After months of delays, Bristol’s Clean Air Zone will finally go live today (November 28) . The city is following in the footsteps of Bath, Bradford and Portsmouth as Bristol works towards a target of reaching legal NO2 levels by the end of 2023.
Some Bristolians are in staunch support of the CAZ, while others have been opposed from the start - but either way, the scheme will be going ahead. Here’s everything you need to know about the city’s Clean Air Zone before its launch.
What is the Bristol Clean Air Zone?
A Clean Air Zone (CAZ) is a specific location, usually a city centre, that aims to reduce public exposure to nitrogen dioxide (NO2) through restrictions on polluting vehicles, encouraging the use of cleaner vehicles and encouraging people to walk, cycle or use public transport. CAZ schemes are already active in four cities across the UK - Bath, Birmingham, Bradford and Portsmouth.
It was announced in 2020 that Bristol would get a Clean Air Zone of its own, with parts of Greater Manchester, Sheffield and Tyneside also destined to run CAZ schemes in the future. Since then, the project has faced a stream of delays, which Bristol City Council have blamed on the challenges of implementing a national Government scheme on a local scale.

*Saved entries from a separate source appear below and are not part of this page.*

(** * Oracle Cloud resource adapter: launch and decommission orchestration

    A shallow embedding of [tortuga/resourceAdapter/oracleadapter.py]
    ([OciSession] and [Oracleadapter]) and the properties of its launch
    pipeline, instance-state waiter, instance cache and rollback logic.

    Conventions.
    - A Python [str] is a [string] whose characters are the code points
      0..255.
    - A Python [dict] is a [gmap]; [d[k]] on a missing key raises
      [KeyError].
    - Code that runs inside a gevent greenlet is a computation in the
      resumption monad [GM]: it runs atomically up to the next
      [gevent.sleep], where the other greenlets may run.
    - Collaborators that live outside the adapter (the OCI clients, the
      file system, the add-host API, the configuration manager) are the
      fields of an environment record [Env] over an abstract state. *)

From Stdlib Require Import ZArith Ascii String List Bool Lia.
From stdpp Require Import base option list gmap strings pretty.

Local Open Scope string_scope.
Local Open Scope Z_scope.

(** ** Python strings *)

Module PyStr.

(** [s.split(sep)] for a one-character separator: never empty. *)
Fixpoint split (sep : ascii) (s : string) : list string :=
  match s with
  | EmptyString => [ EmptyString ]
  | String c s' =>
      if Ascii.eqb c sep then EmptyString :: split sep s'
      else match split sep s' with
           | seg :: rest => String c seg :: rest
           | [] => [ String c EmptyString ]
           end
  end.

(** [s.split(sep, 1)]: cut at the first separator only. *)
Fixpoint split1 (sep : ascii) (s : string) : list string :=
  match s with
  | EmptyString => [ EmptyString ]
  | String c s' =>
      if Ascii.eqb c sep then [ EmptyString; s' ]
      else match split1 sep s' with
           | seg :: rest => String c seg :: rest
           | [] => [ String c EmptyString ]
           end
  end.

(** [sep.join(l)] *)
Fixpoint join (sep : string) (l : list string) : string :=
  match l with
  | [] => EmptyString
  | [ x ] => x
  | x :: rest => x ++ sep ++ join sep rest
  end.

(** The characters [int()] skips as white space, among the code points
    below 256. *)
Definition is_space (c : ascii) : bool :=
  let n := N_of_ascii c in
  ((9 <=? n) && (n <=? 13) || (n =? 32) || (n =? 133) || (n =? 160))%N.

Definition digit_val (c : ascii) : option Z :=
  let n := N_of_ascii c in
  if ((48 <=? n) && (n <=? 57))%N then Some (Z.of_N n - 48) else None.

(** What is left of [s] after the white space [int()] skips. *)
Fixpoint lstrip (s : string) : string :=
  match s with
  | String c s' => if is_space c then lstrip s' else s
  | EmptyString => EmptyString
  end.

Fixpoint all_space (s : string) : bool :=
  match s with
  | String c s' => is_space c && all_space s'
  | EmptyString => true
  end.

(** The characters [str.strip()] removes, among the code points below
    256: those above and the separators 0x1C to 0x1F. *)
Definition is_str_space (c : ascii) : bool :=
  let n := N_of_ascii c in
  (is_space c || (28 <=? n) && (n <=? 31))%N.

Fixpoint str_lstrip (s : string) : string :=
  match s with
  | String c s' => if is_str_space c then str_lstrip s' else s
  | EmptyString => EmptyString
  end.

Fixpoint all_str_space (s : string) : bool :=
  match s with
  | String c s' => is_str_space c && all_str_space s'
  | EmptyString => true
  end.

(** [s.rstrip()]: drop the longest all-white-space suffix. *)
Fixpoint str_rstrip (s : string) : string :=
  match s with
  | String c s' =>
      if all_str_space s then EmptyString else String c (str_rstrip s')
  | EmptyString => EmptyString
  end.

(** [s.strip()] *)
Definition strip (s : string) : string := str_rstrip (str_lstrip s).

(** The digit loop of [int(s)]: digits, with single underscores allowed
    between two digits. [after_us] says that the previous character was
    an underscore. Returns the value and the unread rest. *)
Fixpoint scan_digits (acc : Z) (after_us : bool) (s : string)
  : option (Z * string) :=
  match s with
  | String c s' =>
      match digit_val c with
      | Some d => scan_digits (10 * acc + d) false s'
      | None =>
          if after_us then None
          else if Ascii.eqb c "_" then scan_digits acc true s'
          else Some (acc, s)
      end
  | EmptyString => if after_us then None else Some (acc, EmptyString)
  end.

(** [int(s)] in base 10: [None] stands for [ValueError]. White space
    around the literal is skipped, one sign is allowed, the first
    character after it has to be a digit. *)
Definition int (s : string) : option Z :=
  let s1 := lstrip s in
  let '(neg, s2) :=
    match s1 with
    | String c r =>
        if Ascii.eqb c "+" then (false, r)
        else if Ascii.eqb c "-" then (true, r)
        else (false, s1)
    | EmptyString => (false, s1)
    end in
  match s2 with
  | String c _ =>
      match digit_val c with
      | None => None
      | Some _ =>
          match scan_digits 0 false s2 with
          | Some (v, rest) =>
              if all_space rest then Some (if neg then - v else v) else None
          | None => None
          end
      end
  | EmptyString => None
  end.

Despite the hold up, Bristol City Council still hope to achieve NO2 levels within the legal limit in 2023. The scheme has received a mixed response, with groups such as the Bristol Clean Air Alliance saying it should have happened much sooner, and some residents and businesses insisting the CAZ will have a detrimental impact on their lives.
There are four types of Clean Air Zones, from Class A to Class D. Bristol’s Clean Air Zone will be in the ‘Class D’ category, which means all the following non-compliant vehicles will be charged to drive through it:
- Private hire vehicles
- Heavy goods vehicles (HGVs)
Where is the Bristol Clean Air Zone?
As the map shows, the Clean Air Zone spans from the Clifton Suspension Bridge to Temple Quay. The Portway, a major route in and out of the city, is included in the CAZ, along with the Cumberland Basin. For a more detailed map, visit the Bristol City Council website.

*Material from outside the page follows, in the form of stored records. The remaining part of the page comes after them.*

(** * Tides of Fortune: the simulation core of [src/App.tsx]

    A shallow embedding of the state-changing code of [App.tsx] (the
    handlers [handleUseItem], [handlePlaceItem], [handleCraft],
    [triggerTide], [checkRegrowth], [handleInteraction] and the per-frame
    [update]) together with the properties of the specification that are
    stated about them.

    Modelling conventions.
    - A JavaScript [number] that the code only ever moves by whole amounts
      ([day], [timeOfDay], [totalMinutes], inventory counts, recipe amounts)
      is a [Z].  A [number] that takes fractional values (positions, the
      timers, [energy], [hunger], [Math.random()]) is an exact rational
      [Q]: the constants [0.05], [0.1], [0.03] mean the rationals they
      denote, rounding of binary floating point is not modelled.
    - The refs ([mapRef], [playerRef], [gameStateRef], the timers) and the
      React state cells [activeItem] and [showCrafting] are the fields of
      one [World] record that every operation takes and returns.
    - [Math.random()] is the sequence [random 0], [random 1], ...; the
      world counts how many samples were drawn.
    - [saveGame()], [console.log] and the calls of the two sweeps are
      recorded, in order, in the [trace] of the world.  The UI mirrors
      ([setUiTime], [setUiDay], [setUiStats], [setUiInventory]), the
      camera and the canvas drawing are not part of the model.
    - [totalMinutes] always holds a number: the [undefined] of a save
      written without the field is not modelled, and [!totalMinutes] is
      the test for 0.  A first start holds 480.
    - Reading a property of [undefined] throws a [TypeError]; an operation
      that can do so returns an [Outcome], which keeps the world as it was
      at the throw (the mutations made before it stay). *)

From Stdlib Require Import ZArith QArith Qround Qminmax Qabs Lqa Lia List.
From stdpp Require Import gmap list fin_maps strings pretty.

Local Open Scope Z_scope.

(** ** Constants and types *)

Definition MAP_WIDTH : Z := 50.
Definition MAP_HEIGHT : Z := 50.
Definition REAL_SEC_PER_GAME_MIN : Z := 1.
Definition GAME_MINS_PER_DAY : Z := 24 * 60.
Definition REGROWTH_TIME : Z := 24 * 60.
Definition NOON_MINUTES : Z := 12 * 60.
Definition TILE_SIZE : Z := 64.

Inductive TileType := DeepWater | ShallowWater | Sand | Grass.

Inductive ItemType :=
  | driftwood | crate | metal | axe | wood | coconut | tree | tree_stump
  | wall_wood.

Inductive Direction := Up | Down | Left | Right.

Inductive ItemCategory := tool | structure | resource.

#[global] Instance TileType_eq_dec : EqDecision TileType.
Proof. solve_decision. Defined.

#[global] Instance ItemType_eq_dec : EqDecision ItemType.
Proof. solve_decision. Defined.

#[global] Instance Direction_eq_dec : EqDecision Direction.
Proof. solve_decision. Defined.

Definition ItemType_code (i : ItemType) : nat :=
  match i with
  | driftwood => 0 | crate => 1 | metal => 2 | axe => 3 | wood => 4
  | coconut => 5 | tree => 6 | tree_stump => 7 | wall_wood => 8
  end%nat.

Definition ItemType_decode (n : nat) : ItemType :=
  match n with
  | 0 => driftwood | 1 => crate | 2 => metal | 3 => axe | 4 => wood
  | 5 => coconut | 6 => tree | 7 => tree_stump | _ => wall_wood
  end%nat.

#[global] Instance ItemType_countable : Countable ItemType.
Proof.
  apply (inj_countable' ItemType_code ItemType_decode).
  intros []; reflexivity.
Defined.

Record Tile := mkTile {
  type : TileType;
  item : option ItemType;
  stumpChoppedAt : option Z;
  placedStructure : option ItemType;
  variant : option Q
}.

Record Player := mkPlayer {
  x : Q;
  y : Q;
  targetX : Q;
  targetY : Q;
  isMoving : bool;
  facing : Direction;
  energy : Q;
  hunger : Q;
  isResting : bool
}.

Record GameState := mkGameState {
  day : Z;
  timeOfDay : Z;
  totalMinutes : Z;
  inventory : gmap ItemType Z
}.

Record Recipe := mkRecipe {
  id : string;
  name : string;
  result : ItemType;
  amount : Z;
  ingredients : gmap ItemType Z
}.

Definition craft_axe : Recipe :=
  mkRecipe "craft_axe" "Axe" axe 1 (<[metal := 1]> (<[driftwood := 1]> ∅)).
Definition craft_crate : Recipe :=
  mkRecipe "craft_crate" "Crate" crate 1 (<[driftwood := 6]> ∅).
Definition craft_wall_wood : Recipe :=
  mkRecipe "craft_wall_wood" "Wooden Wall" wall_wood 1 (<[wood := 2]> ∅).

When does the Bristol Clean Air Zone start?
The Bristol Clean Air Zone will go live on Monday, November 28 2022. The zones will operate 24 hours a day, 7 days a week, every day of the year.

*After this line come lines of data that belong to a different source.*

Definition main (E : env) : M unit :=
  let log_file := log_name (timestamp E) in
  info log_file "Script started";;
  info log_file ("Date requested: " +:+ date_str E);;
  info log_file ("Log file: " +:+ log_file);;
  let tmp_gz := out_gz E +:+ ".part" in
  info log_file "Target URL";;
  e ← file_exists (DataDir, out_gz E);
  (if e then
     info log_file ("Already downloaded: " +:+ out_gz E);;
     sys_exit 0
   else skip);;
  (* Download file *)
  r ← try_catch (download E log_file);
  match r with
  | inl _ =>
      e ← file_exists (DataDir, tmp_gz);
      (if e then os_remove (DataDir, tmp_gz) else skip);;
      log log_file "ERROR" "ERROR: Download failed";;
      sys_exit 2
  | inr _ => skip
  end;;
  (* Wait and unzip to .csv *)
  info log_file "Waiting 3s before extracting";;
  sleep 3;;
  let csv_out := "epss_scores-" +:+ date_str E +:+ ".csv" in
  r ← try_catch (extract E log_file csv_out);
  match r with
  | inl _ => log log_file "ERROR" "ERROR: Extraction failed";; sys_exit 4
  | inr _ => skip
  end;;
  (* Remove commented rows *)
  sleep 1;;
  r ← try_catch (strip_comments log_file csv_out);
  match r with
  | inl _ =>
      log log_file "ERROR" "ERROR: Failed to remove commented rows";;
      sys_exit 5
  | inr _ => skip
  end;;
  (* Move to canonical name *)
  e ← file_exists (DataDir, canon);
  (if e then
     r ← try_catch (os_remove (DataDir, canon);;
                    info log_file "Removed old epss_scores.csv");
     match r with
     | inl _ =>
         log log_file "WARNING" "WARNING: Failed to remove old epss_scores.csv"
     | inr _ => skip
     end
   else skip);;
  r ← try_catch (shutil_move (DataDir, csv_out) (DataDir, canon);;
                 info log_file ("Created " +:+ canon));
  match r with
  | inl _ =>
      log log_file "ERROR" ("ERROR: Failed to create " +:+ canon);;
      sys_exit 6
  | inr _ => skip
  end;;
  (* Compress the canonical CSV *)
  compress canon canon_tar_gz;;
  info log_file ("Compressed CSV to: " +:+ canon_tar_gz);;
  remove_uncompressed log_file canon;;
  (* Remove all .csv.gz files *)
  entries ← listdir DataDir;
  for_each entries (λ fname,
    if endswith fname ".csv.gz" then
      r ← try_catch (os_remove (DataDir, fname);;
                     info log_file ("Removed gzip file: " +:+ fname));
      match r with
      | inl _ =>
          log log_file "WARNING"
            ("WARNING: Failed to remove gzip file " +:+ fname)
      | inr _ => skip
      end
    else skip);;
  (* Keep the latest 3 logs *)
  prune_logs "epss_download_" 3
    (λ old, info log_file ("Removed old log file: " +:+ old))
    (λ old, log log_file "WARNING"
              ("WARNING: Failed to remove old log file " +:+ old));;
  info log_file "Script finished successfully".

The charge period runs from midnight to midnight. You must pay the charge by 11:59pm on the sixth day after driving into the CAZ. You can pay up to six days before you travel. If you do not pay the charge in this time, you may get a penalty charge notice (PCN).
Will I be charged for driving through the Bristol Clean Air Zone?
Over 71% of vehicles travelling into Bristol already meet the zone’s emission standards. Only older and more polluting vehicles will be charged. To avoid being charged in the Clean Air Zone, whether that be in Bristol or any other city that operates the scheme, your vehicle must meet the following minimum standard:
- Buses, coaches and HGVs: Euro VI
- Cars, vans, minibuses, taxis, private hire vehicles: Euro 6 (diesel) and Euro 4 (petrol)
- Motorcycles: Euro 3
In 2021, Bristol City Council announced a £43m package of support in the form of grants and loans to help businesses and residents buy or trade in vehicles for compliant upgrades.
How much will I be charged for driving through the Bristol Clean Air Zone?
- Private petrol car: £9 per day
- Private diesel cars: £9 per day
- Taxis: £9 per day
- Light Goods Vehicles (LGVs - under 3.5 tonnes): £9 per day
- Heavy Goods Vehicles (HGVs - over 3.5 tonnes): £100
- Buses: £100
- Coaches: £100
You can check if you’ll need to pay a charge for a vehicle before you drive in the Bristol Clean Air Zone using an online tool on the Government website.
Who is exempt from the Bristol Clean Air Zone?
If your vehicle does not meet CAZ emissions standards you may be able to apply for an exemption from the Clean Air Zone charges. The different types of exemption in Bristol are:
- National Clean Air Zone Exemptions
- Blue Badge Daily Exemptions
- Blue Badge Holder Longer Term Exemption
- Resident Exemption
- Hospital Patient Exemption
- Hospital Visitor Exemption
- Low Income Worker Exemption
- Specialist Vehicle Exemption
- Registered Community Transport Vehicle Exemption
- Commercial Vehicle with finance agreement exemption
- Home to school transport (PSV) exemption
- Home to school transport (personal travel budget) exemption
- Financial assistance scheme exemption
To apply for an exemption, visit the Bristol City Council website.